EXTRACTED ENTRIES:
══════

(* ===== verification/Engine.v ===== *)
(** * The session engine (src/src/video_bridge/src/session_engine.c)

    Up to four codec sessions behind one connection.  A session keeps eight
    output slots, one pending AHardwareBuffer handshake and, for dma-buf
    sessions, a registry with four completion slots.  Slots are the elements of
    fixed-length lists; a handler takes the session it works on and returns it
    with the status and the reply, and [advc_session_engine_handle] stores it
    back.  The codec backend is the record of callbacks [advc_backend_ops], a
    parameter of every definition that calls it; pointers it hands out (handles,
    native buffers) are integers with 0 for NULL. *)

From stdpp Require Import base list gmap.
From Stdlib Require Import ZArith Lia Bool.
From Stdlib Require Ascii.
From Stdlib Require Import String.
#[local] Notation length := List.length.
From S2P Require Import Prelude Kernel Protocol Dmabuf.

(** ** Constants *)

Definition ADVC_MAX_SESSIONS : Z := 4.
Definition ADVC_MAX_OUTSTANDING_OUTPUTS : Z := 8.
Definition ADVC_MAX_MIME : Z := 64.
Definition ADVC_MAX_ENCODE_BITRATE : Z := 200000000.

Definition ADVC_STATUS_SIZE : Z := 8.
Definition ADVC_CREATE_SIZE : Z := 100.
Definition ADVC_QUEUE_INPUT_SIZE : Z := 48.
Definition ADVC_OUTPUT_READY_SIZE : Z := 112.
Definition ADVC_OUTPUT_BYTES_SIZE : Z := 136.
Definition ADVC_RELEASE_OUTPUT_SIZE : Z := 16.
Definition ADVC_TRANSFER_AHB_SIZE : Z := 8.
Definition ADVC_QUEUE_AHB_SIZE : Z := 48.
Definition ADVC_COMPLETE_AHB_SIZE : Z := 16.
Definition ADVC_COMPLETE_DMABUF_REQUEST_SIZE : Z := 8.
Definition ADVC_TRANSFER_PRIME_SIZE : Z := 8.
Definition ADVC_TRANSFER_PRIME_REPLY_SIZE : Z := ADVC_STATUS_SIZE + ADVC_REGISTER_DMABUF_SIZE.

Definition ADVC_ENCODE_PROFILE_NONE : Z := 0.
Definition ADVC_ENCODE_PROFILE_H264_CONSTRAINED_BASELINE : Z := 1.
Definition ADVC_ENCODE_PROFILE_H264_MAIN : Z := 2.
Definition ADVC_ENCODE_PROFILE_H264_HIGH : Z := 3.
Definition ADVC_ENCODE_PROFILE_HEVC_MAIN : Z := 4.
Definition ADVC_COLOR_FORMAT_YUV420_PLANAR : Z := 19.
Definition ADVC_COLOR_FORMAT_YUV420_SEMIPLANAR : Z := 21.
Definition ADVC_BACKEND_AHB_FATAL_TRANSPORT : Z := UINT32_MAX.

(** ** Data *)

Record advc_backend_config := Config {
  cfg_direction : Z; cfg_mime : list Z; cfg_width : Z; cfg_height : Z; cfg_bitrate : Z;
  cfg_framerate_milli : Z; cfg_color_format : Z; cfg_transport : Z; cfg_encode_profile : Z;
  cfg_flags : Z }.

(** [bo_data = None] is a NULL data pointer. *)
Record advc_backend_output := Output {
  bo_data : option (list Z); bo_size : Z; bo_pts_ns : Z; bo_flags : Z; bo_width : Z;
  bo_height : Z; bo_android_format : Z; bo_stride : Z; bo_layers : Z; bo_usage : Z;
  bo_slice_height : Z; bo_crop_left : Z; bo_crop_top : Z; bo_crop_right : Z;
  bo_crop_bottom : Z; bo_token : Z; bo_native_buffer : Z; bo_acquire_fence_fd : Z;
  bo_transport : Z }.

══════

EXERCISE: Down to the last character, restate every record.

COMPLETED TASK:
(* ===== verification/Engine.v ===== *)
(** * The session engine (src/src/video_bridge/src/session_engine.c)

    Up to four codec sessions behind one connection.  A session keeps eight
    output slots, one pending AHardwareBuffer handshake and, for dma-buf
    sessions, a registry with four completion slots.  Slots are the elements of
    fixed-length lists; a handler takes the session it works on and returns it
    with the status and the reply, and [advc_session_engine_handle] stores it
    back.  The codec backend is the record of callbacks [advc_backend_ops], a
    parameter of every definition that calls it; pointers it hands out (handles,
    native buffers) are integers with 0 for NULL. *)

From stdpp Require Import base list gmap.
From Stdlib Require Import ZArith Lia Bool.
From Stdlib Require Ascii.
From Stdlib Require Import String.
#[local] Notation length := List.length.
From S2P Require Import Prelude Kernel Protocol Dmabuf.

(** ** Constants *)

Definition ADVC_MAX_SESSIONS : Z := 4.
Definition ADVC_MAX_OUTSTANDING_OUTPUTS : Z := 8.
Definition ADVC_MAX_MIME : Z := 64.
Definition ADVC_MAX_ENCODE_BITRATE : Z := 200000000.

Definition ADVC_STATUS_SIZE : Z := 8.
Definition ADVC_CREATE_SIZE : Z := 100.
Definition ADVC_QUEUE_INPUT_SIZE : Z := 48.
Definition ADVC_OUTPUT_READY_SIZE : Z := 112.
Definition ADVC_OUTPUT_BYTES_SIZE : Z := 136.
Definition ADVC_RELEASE_OUTPUT_SIZE : Z := 16.
Definition ADVC_TRANSFER_AHB_SIZE : Z := 8.
Definition ADVC_QUEUE_AHB_SIZE : Z := 48.
Definition ADVC_COMPLETE_AHB_SIZE : Z := 16.
Definition ADVC_COMPLETE_DMABUF_REQUEST_SIZE : Z := 8.
Definition ADVC_TRANSFER_PRIME_SIZE : Z := 8.
Definition ADVC_TRANSFER_PRIME_REPLY_SIZE : Z := ADVC_STATUS_SIZE + ADVC_REGISTER_DMABUF_SIZE.

Definition ADVC_ENCODE_PROFILE_NONE : Z := 0.
Definition ADVC_ENCODE_PROFILE_H264_CONSTRAINED_BASELINE : Z := 1.
Definition ADVC_ENCODE_PROFILE_H264_MAIN : Z := 2.
Definition ADVC_ENCODE_PROFILE_H264_HIGH : Z := 3.
Definition ADVC_ENCODE_PROFILE_HEVC_MAIN : Z := 4.
Definition ADVC_COLOR_FORMAT_YUV420_PLANAR : Z := 19.
Definition ADVC_COLOR_FORMAT_YUV420_SEMIPLANAR : Z := 21.
Definition ADVC_BACKEND_AHB_FATAL_TRANSPORT : Z := UINT32_MAX.

(** ** Data *)

Record advc_backend_config := Config {
  cfg_direction : Z; cfg_mime : list Z; cfg_width : Z; cfg_height : Z; cfg_bitrate : Z;
  cfg_framerate_milli : Z; cfg_color_format : Z; cfg_transport : Z; cfg_encode_profile : Z;
  cfg_flags : Z }.

(** [bo_data = None] is a NULL data pointer. *)
Record advc_backend_output := Output {
  bo_data : option (list Z); bo_size : Z; bo_pts_ns : Z; bo_flags : Z; bo_width : Z;
  bo_height : Z; bo_android_format : Z; bo_stride : Z; bo_layers : Z; bo_usage : Z;
  bo_slice_height : Z; bo_crop_left : Z; bo_crop_top : Z; bo_crop_right : Z;
  bo_crop_bottom : Z; bo_token : Z; bo_native_buffer : Z; bo_acquire_fence_fd : Z;
  bo_transport : Z }.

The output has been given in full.